Part V Operational and Trading Matters
An issuer must allot securities and despatch certificates within 10 market days of the closing date for applications to subscribe for a new issue of securities. The Exchange may, on the application of the issuer (through its sponsor), grant an extension of time.
Transfers, Registration And Splitting
An issuer must:(1) accept for registration transfers of the issuer's securities executed on a standard form of transfer approved by the Exchange or on such other form as may be approved by the Exchange;(2) issue certificates in requested denominations when requested by the transferee at the time of lodgement of registrable transfers;(3) despatch within 10 market days after the day of lodgement of a registrable transfer, a certificate in respect of such securities and a balance certificate for any remainder;(4) when so requested by the transferee at the time of lodgement of a registrable transfer, despatch the certificate in respect of those securities to the lodging broker;(5) not refuse to register or fail to register or give effect to any registrable transfer in respect of securities issued by the issuer unless:(a) registration of the transfer would result in a contravention of or failure to observe Singapore laws or the rules and requirements of the Exchange; or(b) the transfer is in respect of a partly paid security for which a call has been made and is unpaid;(6) endorse (where necessary) transfer forms with the notation "power of attorney exhibited" or "probate exhibited" on production of the proper documents and do so without charge;(7) split certificates within 5 market days or certify transfers within 2 market days on lodgement of the relevant certificates as follows:
"Certificate No. . ...... is held in the Company's office against this transfer No.
.......................... for ........................ on the .............. Register. This transfer must be completed and returned within forty-two days from this date, .......
Name of Company
Official Signature(s)"(8) split provisional allotment letters within 2 market days.
If in the exercise of its rights under Rule 732(5), an issuer refuses to register a transfer of a security, it must give to the lodging party written notice of the refusal and the precise reasons therefore within 10 market days after the date on which the transfer was lodged with the issuer.
The number of securities represented by any certificate must be clearly shown in words and figures on the face of the certificate or in such other manner as may be approved by the Exchange.
Any certificates should be designed so that forgery and/or alterations are readily detectable. The printing of securities certificates must be entrusted to recognised security printers. The paper for securities must be first class bond or banknote paper containing a watermark of the printer or issuer. If more than one class of securities are listed on the Exchange, the colour of the certificates for each class of securities must be distinctly different. Where an issuer's Articles of Association restrict the percentage of shares held in foreign hands and the shares of the issuer are accordingly designated as foreign shares or local shares, such foreign shares and local shares are considered to be two separate classes of shares for the purpose of this rule.
737 Proxy Forms
Proxy forms must be designed in a manner that will allow a shareholder appointing a proxy to indicate how the shareholder would like the proxy to vote (whether to vote in favour of or against, or to abstain from voting) in relation to each resolution.
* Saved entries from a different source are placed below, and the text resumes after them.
(* ===== verification/SyncStore.v ===== *)
(** The repository that admits sync batches (src/internal/center/store/sync_batches.go,
    agent_replay.go, agent_live_signals.go, command_actions.go, agent_token_hash.go)
    over a model of the tables it touches, with the triggers that guard the replay
    tables (src/db/migrations/0080_bound_agent_sync_replay.sql).  A transaction is a
    function from the tables to an outcome with new tables, kept when it commits. *)
From stdpp Require Import base list sorting strings gmap.
From Stdlib Require Import ZArith Lia.
From S2P Require Import Prelude GoRuntime Json AgentApi IncidentTypes Wire AgentPlan ObservationStore SyncProtocol.

Local Open Scope Z_scope.
#[local] Set Warnings "-clear-no-such-hyp".

(** * Tables *)

Record LastAction := {
  la_ActionID : string;
  la_CommandID : string;
  la_Status : string;
  la_Sensitivity : string;
  la_QueuedAt : option Z;
  la_Stdout : string;
  la_Stderr : string;
  la_ExitCode : option Z;
  la_CompletedAt : option Z;
  la_OutputExpiresAt : option Z;
  la_OutputExpired : bool;
}.

(** monitoring_instances; [last_action] is the JSON column, which only this program
    writes. *)
Record instance_row := {
  in_display_name : string;
  in_binding_status : string;
  in_lifecycle_status : string;
  in_monitoring_status : string;
  in_vps_id : string;
  in_archived : bool;
  in_labels : list string;
  in_last_heartbeat_at : option Z;
  in_last_sync_at : option Z;
  in_last_trusted_online_at : option Z;
  in_ever_connected : bool;
  in_pending_action_id : option string;
  in_pending_action_command_id : option string;
  in_last_action : option LastAction;
}.

Record session_row := {
  se_monitoring_instance_id : string;
  se_fingerprint_hash : string;
  se_token_hash : string;
  se_capability : string;
  se_last_trusted_online_at : option Z;
  se_ever_connected : bool;
}.

Record vps_row := { vp_archived : bool; vp_archived_at : option Z }.

Record replay_row := {
  ry_producer_id : string;
  ry_retired_through : Z;
  ry_allocated_through : Z;
  ry_live_sequence_high : Z;
}.

Record heartbeat_row := {
  hr_monitoring_instance_id : string;
  hr_received_at : Z;
  hr_payload : MonitoringInstanceHeartbeat;
}.

Record commandActionAuditEvent := {
  ca_ActionID : string;
  ca_MonitoringInstanceID : string;
  ca_CommandID : string;
  ca_Sensitivity : string;
  ca_EventType : string;
  ca_ActorUserID : string;
  ca_Source : string;
  ca_ExitCode : option Z;
  ca_OccurredAt : Z;
}.

(** vps_followups; the dedupe key is the asset with the instant it was archived. *)
Record followup_row := {
  fo_vps_id : string;
  fo_kind : string;
  fo_dedupe_key : string * option Z;
  fo_status : string;
  fo_summary : string;
  fo_details : string * string * Z;
}.

Section Store.
Context {body : Type}.

Record sync_db := {
  sd_sessions : gmap string session_row;
  sd_instances : gmap string instance_row;
  sd_vps : gmap string vps_row;
  sd_replay : gmap string replay_row;
  sd_receipts : gmap (string * Z) string;
  sd_heartbeats : list heartbeat_row;
  sd_observations : observation_db;
  sd_reports : list (string * ReportWrite body);
  sd_audits : list (string * commandActionAuditEvent);
  sd_followups : list followup_row;
  (** The columns the plan reads. *)
  sd_settings : option settings_row;
  sd_plan_targets : list plan_target;
  sd_plan_probes : list plan_probe;
}.

(** ** Updates *)

Definition set_instances (v : gmap string instance_row) (db : sync_db) : sync_db := {|
  sd_sessions := sd_sessions db; sd_instances := v; sd_vps := sd_vps db; sd_replay := sd_replay db;
  sd_receipts := sd_receipts db; sd_heartbeats := sd_heartbeats db; sd_observations := sd_observations db;
  sd_reports := sd_reports db; sd_audits := sd_audits db; sd_followups := sd_followups db;
  sd_settings := sd_settings db; sd_plan_targets := sd_plan_targets db; sd_plan_probes := sd_plan_probes db |}.

Definition set_sessions (v : gmap string session_row) (db : sync_db) : sync_db := {|
  sd_sessions := v; sd_instances := sd_instances db; sd_vps := sd_vps db; sd_replay := sd_replay db;
  sd_receipts := sd_receipts db; sd_heartbeats := sd_heartbeats db; sd_observations := sd_observations db;
  sd_reports := sd_reports db; sd_audits := sd_audits db; sd_followups := sd_followups db;
  sd_settings := sd_settings db; sd_plan_targets := sd_plan_targets db; sd_plan_probes := sd_plan_probes db |}.

Definition set_replay (v : gmap string replay_row) (r : gmap (string * Z) string) (db : sync_db) : sync_db := {|
  sd_sessions := sd_sessions db; sd_instances := sd_instances db; sd_vps := sd_vps db; sd_replay := v;
  sd_receipts := r; sd_heartbeats := sd_heartbeats db; sd_observations := sd_observations db;
  sd_reports := sd_reports db; sd_audits := sd_audits db; sd_followups := sd_followups db;
  sd_settings := sd_settings db; sd_plan_targets := sd_plan_targets db; sd_plan_probes := sd_plan_probes db |}.

Definition set_facts (h : list heartbeat_row) (o : observation_db) (r : list (string * ReportWrite body))
    (db : sync_db) : sync_db := {|
  sd_sessions := sd_sessions db; sd_instances := sd_instances db; sd_vps := sd_vps db; sd_replay := sd_replay db;
  sd_receipts := sd_receipts db; sd_heartbeats := h; sd_observations := o; sd_reports := r;
  sd_audits := sd_audits db; sd_followups := sd_followups db; sd_settings := sd_settings db;
  sd_plan_targets := sd_plan_targets db; sd_plan_probes := sd_plan_probes db |}.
An issuer must give the Exchange, or any member company upon request, an extract of the stock or share register. This must show details on or between the named date or dates of all entries relating to the registration or transfer of stock and shares, including particulars of the relevant certificate numbers and the names into which or from which any particular stock or shares may have been transferred. Where the issuer's securities are traded on the scripless system, the issuer authorises CDP to provide the Exchange, at the Exchange's request, with an extract of the issuer's securities held in each securities account maintained by CDP, in such detail as may be required by the Exchange.
A document given to the Exchange by an entity or its sponsor, or on its or its sponsor's behalf, becomes and remains the property of the Exchange to deal with as it wishes, including copying, storing in a retrieval system, transmitting and selling to the public, and publishing any part of the document and permitting others to do so. The documents referred to in this rule include a document given to the Exchange in support of a listing application or in compliance with the listing rules.
Documents for overseas shareholders shall be forwarded by air or by facsimile transmission or, in another way that ensures that the documents will be received quickly.
Where an issue of securities is to be made overseas and is supported by an Offer Document, a prospectus or other public documents, the Offer Document, prospectus or other public documents must be submitted to the Exchange in English. Such documents must be endorsed "Specimen — For information only".
An issuer (through its sponsor) must supply the Exchange with such number of final printed copies as the Exchange may require from time to time (and one soft copy in such format as the Exchange may require) of the following documents for public release:(1) all periodic and special reports, circulars, etc., released or issued by the issuer for the information of holders of any of the issuer's listed securities; and(2) the published accounts of the issuer and all documents annexed thereto, as soon as issued.